Investigating the optimal location of fast charging stations (FCSs) followed by optimizing the electricity sale prices simultaneously for plug-in electric vehicles (PEVs) are considered as critical challenges in a power grid. This paper proposes the improved flow-capturing location model (FCLM) with mix-integer linear programming (MILP), in which the location of FCSs, alongside the electricity sale price to PEVs, is optimized so that the profit of the distribution company (DISCO) is maximized. Also, it considers renewable energy resources (RESs) to support FCSs. DISCO is assumed to be in charge of the cost of stations, the expansion network, RESs, and the electricity purchase from the network. The goal is to determine with how much price DISCO should sell the electricity to PEVs for the return on investment (ROI) rate to be positive at a specified time.

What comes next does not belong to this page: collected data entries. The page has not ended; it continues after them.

Lemma target_emits target : builds (target_btd target) [] [] [] (fun _ => True).
Proof. unfold target_btd. follow_ops. by apply emits_emit. Qed.

Definition fwd_inputs (head tail : bool) : list TensorSpec :=
  tensor_in "W" square :: (if head then [] else [tensor_in "x" activation]) ++ (if tail then [tensor_in "target" [D]] else []).

Lemma train_fwd_built stage tail : exists g, build_fwd_graph stage tail = Ok g /\ graph_ok g /\
  g_inputs g = fwd_inputs (stage =? 0)%Z tail /\ map fst (g_outputs g) = "x" :: (if tail then ["loss"] else []).
Proof.
  apply (built_spec _ _ _ ["mb_seed"] (fun _ => True)); [|by destruct (stage =? 0)%Z, tail; distinct_names|apply NoDup_singleton].
  apply (builds_bind _ _ [] _ [] _ ["mb_seed"] [] _ _ (builds_param _ _)). intros _ _.
  apply (builds_bind _ _ [tensor_in "W" square] _ [] _ [] [] _ _ (builds_input _ _ _)). intros w _.
  apply (builds_bind _ _ (if (stage =? 0)%Z then [] else [tensor_in "x" activation]) _ [] _ [] [] (fun _ : ref => True)).
  { destruct (stage =? 0)%Z; [by apply emits_emit|]. eapply builds_weaken; [apply builds_input|done]. }
  intros x _. follow_ops.
  apply (builds_bind _ _ [] _ ["x"] _ [] [] _ _ (builds_output _ _)). intros _ _.
  destruct tail; [|by apply builds_ret]. unfold fwd_loss.
  apply (builds_bind _ _ [tensor_in "target" [D]] [] [] _ [] [] _ _ (builds_input _ _ _)). intros t _.
  eapply emits_bind; [apply target_emits|intros ? _]. follow_ops. apply builds_output.
Qed.

Definition bwd_inputs (head tail : bool) : list TensorSpec :=
  tensor_in "W" square :: (if head then [] else [tensor_in "x_in" activation]) ++
  (if tail then [tensor_in "target" [D]] else [tensor_in "dL_dx_out" activation]).

Lemma train_bwd_built tail head : exists g, build_bwd_graph tail head = Ok g /\ graph_ok g /\
  g_inputs g = bwd_inputs head tail /\ map fst (g_outputs g) = "dW" :: (if head then [] else ["dL_dx_in"]).
Proof.
  apply (built_spec _ _ _ ["mb_seed"] (fun _ => True)); [|by destruct head, tail; distinct_names|apply NoDup_singleton].
  apply (builds_bind _ _ [] _ [] _ ["mb_seed"] [] _ _ (builds_param _ _)). intros _ _.
  apply (builds_bind _ _ [tensor_in "W" square] _ [] _ [] [] _ _ (builds_input _ _ _)). intros w _.
  apply (builds_bind _ _ (if head then [] else [tensor_in "x_in" activation]) _ [] _ [] [] (fun _ : ref => True)).
  { destruct head; [by apply emits_emit|]. eapply builds_weaken; [apply builds_input|done]. }
  intros x _. rewrite <- (app_nil_r (if tail then _ else _)).
  apply (builds_bind _ _ _ [] [] _ [] [] (fun _ : ref => True)).
  { destruct tail; [|eapply builds_weaken; [apply builds_input|done]]. unfold loss_gradient.
    apply (builds_bind _ _ [tensor_in "target" [D]] [] [] [] [] [] _ _ (builds_input _ _ _)). intros t _.
    follow_ops. eapply emits_bind; [apply target_emits|intros ? _]. cbv zeta. follow_ops. by apply emits_emit. }
  intros dx _. follow_ops. apply (builds_bind _ _ [] _ ["dW"] _ [] [] _ _ (builds_output _ _)). intros _ _.
  destruct head; [by apply builds_ret|]. unfold upstream_gradient. follow_ops. apply builds_output.
Qed.

Definition outer_inputs (n : Z) : list TensorSpec :=
  tensor_in "W" square :: map (fun m => tensor_in (dW_name m) square) (py_range n).

Lemma train_outer_names n : NoDup (map ts_name (outer_inputs n)).
Proof. cbn [outer_inputs map ts_name]. rewrite map_map. apply (weights_names_distinct "W" n). done. Qed.

Lemma train_outer_built n : exists g, build_outer_graph n = Ok g /\ graph_ok g /\
  g_inputs g = outer_inputs n /\ map fst (g_outputs g) = ["W_new"].
Proof.
  apply (built_spec _ _ _ [] (fun _ => True)); [|apply train_outer_names|apply NoDup_nil_2].
  apply (builds_bind _ _ [tensor_in "W" square] _ [] _ [] [] _ _ (builds_input _ _ _)). intros w _.
  rewrite <- (app_nil_r (map _ (py_range n))).
  apply (builds_bind _ _ _ [] [] _ [] [] _ _ (builds_inputs _ (fun m => tensor_in (dW_name m) square) (fun _ => True) (py_range n)
    (fun m => builds_weaken _ _ _ _ _ _ (builds_input _ _ _) (fun _ _ => I)))). intros ds _.
  eapply (emits_bind _ _ _ _ _ (fun _ => True)).
  { assert (emits_ops (ds ← mapS (fun d => GraphBuilder_unsqueeze d 0) ds; stacked ← GraphBuilder_stack ds 0;
      s ← GraphBuilder_squeeze stacked 1; GraphBuilder_mean s (PInt 0) false) (fun _ => True)) as Hmean.
    { eapply emits_bind; [apply (emits_mapS _ (fun _ => True) (fun _ => True)); [|by apply Forall_true]; intros d _; by apply emits_emit|].
      intros us _. follow_ops. by apply emits_emit. }
    destruct ds as [|d [|d' ds]]; [exact Hmean|by apply builds_ret|exact Hmean]. }
  intros mean _. follow_ops. apply builds_output.
Qed.

(** A run's stages are all of this form. *)
Definition train_like (n s : Z) (stage : PipelineStage) : Prop := exists gf gb go,
  let head := (s =? 0)%Z in let tail := (s =? N_STAGES - 1)%Z in
  stage = mkStage s gf (Some gb) (Some go) (if head then [] else [("x", activation, DTYPE)]) [("x", activation, DTYPE)]
            (Some "W") square DTYPE tail (negb head) /\
  (graph_ok gf /\ g_inputs gf = fwd_inputs head tail /\ map fst (g_outputs gf) = "x" :: (if tail then ["loss"] else [])) /\
  (graph_ok gb /\ g_inputs gb = bwd_inputs head tail /\ map fst (g_outputs gb) = "dW" :: (if head then [] else ["dL_dx_in"])) /\
  (graph_ok go /\ g_inputs go = outer_inputs n /\ map fst (g_outputs go) = ["W_new"]).

Lemma train_fits uri n e stages : uri <> EmptyString -> staged (train_like n) N_STAGES stages ->
  pipeline_fits (train_params uri n e) stages.
Proof.
  intros Hu Hs. assert (given (Some uri) = Some uri) as Eu by (cbn; by rewrite (proj2 (String.eqb_neq _ _) Hu)).
  apply pipeline_fits_intro.
  - intros stage mb Hin. destruct (staged_elem _ _ _ _ Hs Hin) as (s & _ & _ & gf & gb & go & -> & (Hok & Hi & Ho) & _).
    exists gf. split; [done|]. split; [done|]. rewrite Hi, Ho. unfold job_input_names, job_output_names, is_head, is_tail, target_refs, static_refs.
    cbn [pg_stage_id sp_n_stages train_params pg_weights_input_name pg_forward_input_specs pg_forward_output_specs sp_training
         sp_target_static_uri sp_static_inputs omap list_omap]. rewrite Eu. unfold is_tail. cbn [pg_stage_id sp_n_stages train_params].
    unfold fwd_inputs. destruct (s =? 0)%Z, (s =? N_STAGES - 1)%Z; cbn; split; first [done|apply Permutation_swap].
  - intros _ stage mb g Hin _. destruct (staged_elem _ _ _ _ Hs Hin) as (s & _ & _ & gf & gb & go & -> & _ & (Hok & Hi & Ho) & _).
    exists gb. split; [done|]. split; [done|]. rewrite Hi, Ho. unfold job_input_names, job_output_names, is_head, is_tail, target_refs, static_refs.
    cbn [pg_stage_id sp_n_stages train_params pg_weights_input_name pg_backward_emits_dx_in sp_training
         sp_target_static_uri sp_static_inputs omap list_omap]. rewrite Eu. unfold is_tail. cbn [pg_stage_id sp_n_stages train_params].
    unfold bwd_inputs. destruct (s =? 0)%Z, (s =? N_STAGES - 1)%Z; done.
  - intros _ stage g Hin _. destruct (staged_elem _ _ _ _ Hs Hin) as (s & _ & _ & gf & gb & go & -> & _ & _ & Hok & Hi & Ho).
    exists go. split; [done|]. split; [done|]. rewrite Hi, Ho. split; [|done]. cbn. by rewrite map_map.
Qed.

Lemma reads_input (g : Graph) ins name shape : g_inputs g = ins -> tensor_in name shape ∈ ins -> reads_tensor g name shape DTYPE.
Proof. intros <-. done. Qed.

Lemma train_typed n stages : staged (train_like n) N_STAGES stages -> pipeline_typed stages.
Proof.
  intros Hs. split.
  - by eapply staged_ids.
  - intros i before stage Hb Hi. destruct (staged_lookup _ _ _ _ _ Hs Hb) as (_ & _ & b1 & b2 & b3 & -> & _).
    destruct (staged_lookup _ _ _ _ _ Hs Hi) as (_ & _ & gf & gb & go & -> & (_ & Hf & _) & (_ & Hg & _) & _).
    exists "x", activation, DTYPE. rewrite later_not_head in *. split; [done|]. split.
    + intros spec Hspec%list_elem_of_singleton. subst spec. split_and!; [done..|]. eapply reads_input; [exact Hf|]. right. left.
    + intros g [= <-]. eapply reads_input; [exact Hg|]. right. left.
  - intros stage Hin. destruct (staged_elem _ _ _ _ Hs Hin) as (s & _ & _ & gf & gb & go & -> & (_ & Hf & _) & (_ & Hg & _) & _ & Ho & _).
    intros name g [= <-] Hg'. unfold stage_graphs in Hg'. cbn [pg_forward_graph pg_backward_graph pg_outer_graph] in Hg'.
    rewrite !elem_of_cons, elem_of_nil in Hg'. destruct Hg' as [[= ->]|[[= ->]|[[= ->]|[]]]].
    + eapply reads_input; [exact Hf|left].
    + eapply reads_input; [exact Hg|left].
    + eapply reads_input; [exact Ho|left].
Qed.

Lemma train_stage_built n outer_g : graph_ok outer_g -> g_inputs outer_g = outer_inputs n -> map fst (g_outputs outer_g) = ["W_new"] ->
  forall s, exists stage, train_stage outer_g s = Ok stage /\ pg_stage_id stage = s /\ train_like n s stage.
Proof.
  intros H1 H2 H3 s. unfold train_stage. destruct (train_fwd_built s (s =? N_STAGES - 1)%Z) as (gf & -> & Hf).
  destruct (train_bwd_built (s =? N_STAGES - 1)%Z (s =? 0)%Z) as (gb & -> & Hb). eexists. split; [done|]. split; [done|].
  by exists gf, gb, outer_g.
Qed.

(** Whatever the configuration, what the task builds fits. *)
Lemma train_inputs_fit {S} `{ObjectStoreLaws S} run_id s s' inputs :
  build_streaming_inputs run_id s = (s', Ok inputs) -> pipeline_fits inputs.2 inputs.1 /\ pipeline_typed inputs.1.
Proof.
  unfold build_streaming_inputs. intros E. apply st_bind_Ok in E as (s1 & c & _ & E). apply st_bind_Ok in E as (s2 & e & _ & E).
  apply st_bind_Ok in E as (s3 & n & _ & E). apply st_bind_Ok in E as (s4 & go & Eg & E). apply st_lift_Ok in Eg as [_ Eg].
  apply st_bind_Ok in E as (s5 & stages & Es & E). apply st_lift_Ok in Es as [_ Es]. apply st_bind_Ok in E as (s6 & uri & Eu & E).
  injection E as _ <-. destruct (train_outer_built n) as (go' & Ego & Ho1 & Ho2 & Ho3). rewrite Ego in Eg. injection Eg as ->.
  assert (staged (train_like n) N_STAGES stages) as Hs.
  { eapply Forall2_impl; [exact (mapR_Forall2 _ _ _ Es)|]. intros i stage Hi. cbv beta in Hi.
    destruct (train_stage_built n go Ho1 Ho2 Ho3 i) as (st & Hst & Hst'). rewrite Hst in Hi. by injection Hi as <-. }
  cbn [fst snd]. split; [|by eapply train_typed]. apply train_fits; [|done]. by eapply uri_of_nonempty.
Qed.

Moreover, the PEV owners’ non-utilization function is considered in such a way that the electricity sale price to PEVs in stations has a direct relationship with the PEV owners’ non-utilization. In addition, the growth of PEVs, electric load, and electricity purchase from the network are considered. The proposed model has been implemented on a 25-node urban traffic network fed by a 33-bus distribution network. The results demonstrate that the investor provides electricity for PEVs with less price in the proposed model because the investment costs of FCSs are reduced by 34.4%. Also, by raising the PEVs’ charging demand, the electricity sale price in the station is reduced. In this condition, the utilization of PEV owners is maximized. Moreover, considering RESs reduces voltage drop and electricity sales price to PEVs.